Urban Centres - the Solution to Economic, Social and Sustainability Challenges?
(ie building the business case for investment in our centres)
Whether you are a concerned resident, business, property owner, councillor or council officer the following should help generate support for investment in your local high street or town centre.
- Prosperity; urban centres generate around 80% of wealth. Urban centres generate around 80% of wealth (that '80%' figure - well worth repeating)
- Health; centres are denser and thus more walkable (thus lead naturally and cheaply to fitness and health)
- Give a place heart, soul and well, less riots(!)
- Financial sustainability/affordability given modest infrastructure requirement
- People living in central locations emit less green house gases
- We elaborate on these below.
Urban centres generate around 80% of wealth. Urban centres generate around 80% of wealth. Urban centres generate around 80% of wealth.
Given the squeeze on public spending and the focus on 'enterprise' by government the relevance of this could not be more compelling. Hence we've repeated it. Twice. Greater awareness of this research should enable even those purely driven by economic outcomes to sit up and take notice. Admittedly this '80%' is drawn from a London study ('the centre spatial footprints will barely amount to 20% of the area while concentrating about 80% of wealth generation activities') however the broad principle will be the same across the UK.
This principle is understood by some and indeed was echoed most recently by former Environment Secretary Lord Gummer in his Times column - 'you don’t regenerate your cities by spreading them out, you regenerate them by concentrating them. Look at Liverpool: they destroyed Liverpool by moving people out, shoving them out distances, never gave them any sort of community...if you rebuild your cities and city centres, if you build on land that has already been used, you are concentrating your development in a way that gives life to the city and from that you will get your wealth'.
This theme is is expressed most convincingly by arguably the biggest thinker and influencer in local economic development anywhere in the world today - Richard Florida who has identified the 'creative class' - ie those creative and knowledge economy workers that are absolutely essential to prosperity in the 21st century.
Florida's research finds that the diverse and individualistic lifestyles enjoyed by the Creative Class involve active participation in a variety of experiential activities and uses the term 'street level culture' to define this kind of stimulation. Street level culture may include a “teeming blend of cafes, sidewalk musicians, and small galleries and bistros. Members of the Creative Class enjoy a wide variety of activities (e.g., traveling, antique shopping, bike riding, and running) that highlight the collective interest in being participants and not spectators.

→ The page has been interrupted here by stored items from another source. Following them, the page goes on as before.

Lemma read_only_getconn p : read_only (getconn p).
Proof.
  intros w. unfold getconn. destruct (p_pool (w_pool w)); [|done].
  destruct (_ =? _)%nat; [done|].
  pose proof (read_only_connect w) as H. by destruct (connect w) as [[c|e] w1].
Qed.

Lemma read_only_putconn p c : read_only (putconn p c).
Proof.
  intros w. unfold putconn. destruct (negb _); [done|].
  apply read_only_bind; [|intros []; by intros w0].
  destruct (_ <? _)%nat; [|by intros w0].
  destruct (negb _); [|apply read_only_ret].
  destruct (is_idle _); [by intros w0|].
  apply read_only_bind; [apply read_only_rollback|intros []; by intros w0].
Qed.

Lemma read_only_init_connection_pool : read_only init_connection_pool.
Proof.
  intros w. unfold init_connection_pool, cache_resource.
  destruct (w_memo w) as [[v shown]|]; [done|].
  match goal with |- context [try_except ?m ?h w] =>
    assert (read_only (try_except m h)) as H end.
  { apply read_only_try_except.
    - apply read_only_bind; [|intros a; apply read_only_ret].
      apply read_only_bind; [apply read_only_connect|intros c; by intros w0].
    - intros e. apply read_only_bind; [by intros w0|intros []; apply read_only_ret]. }
  specialize (H w). by destruct (try_except _ _ w) as [[v|e] w1].
Qed.

Lemma read_only_with_connection {A} (body : option nat -> M A) :
  (forall conn, read_only (body conn)) -> read_only (with_get_db_connection body).
Proof.
  intros Hb. unfold with_get_db_connection.
  apply read_only_bind; [apply read_only_init_connection_pool|].
  intros [p|]; [|apply Hb].
  apply read_only_bind; [apply read_only_getconn|].
  intros c. apply read_only_try_finally; [apply Hb|apply read_only_putconn].
Qed.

Our town centres and high streets have a massive competitive advantage in creating 'street level culture' and attracting the Creative Class to stimulate economic growth and prosperity.
Health- centres are denser and thus more walkable.
Retaining or improving their attractiveness as a place not only to shop but to work and live gives people the option to use their car less and their legs more – thereby walking themselves to health and fitness.
There is such as thing as society and its greatest manifestation is your nearest high street or town centre. The Greeks kicked it all off with their 'Agoras' (def: a public open space used for assemblies and markets) and the Romans with 'Bread & Circus' (def: something, as extravagant entertainment, offered as an expedient means of pacifying discontent or diverting attention from a source of grievance (the summer riots anyone?!)).
Financial sustainability/affordability (given modest infrastructure requirement)
Town centres and high streets require little or no significant infrastructure to service new development thus enabling much needed housing and social infrastructure (eg affordable housing, senior living) to be provided relatively cost effectively.
People living in central locations emit less green house gases
Residents of sprawling neighbourhoods tend to emit more pollution per person. Research shows that low-density suburban development is more energy and green house gas intensive (by a factor of 2.0–2.5) than high-density urban core development on a per capita basis.
But remember...its not easy being green.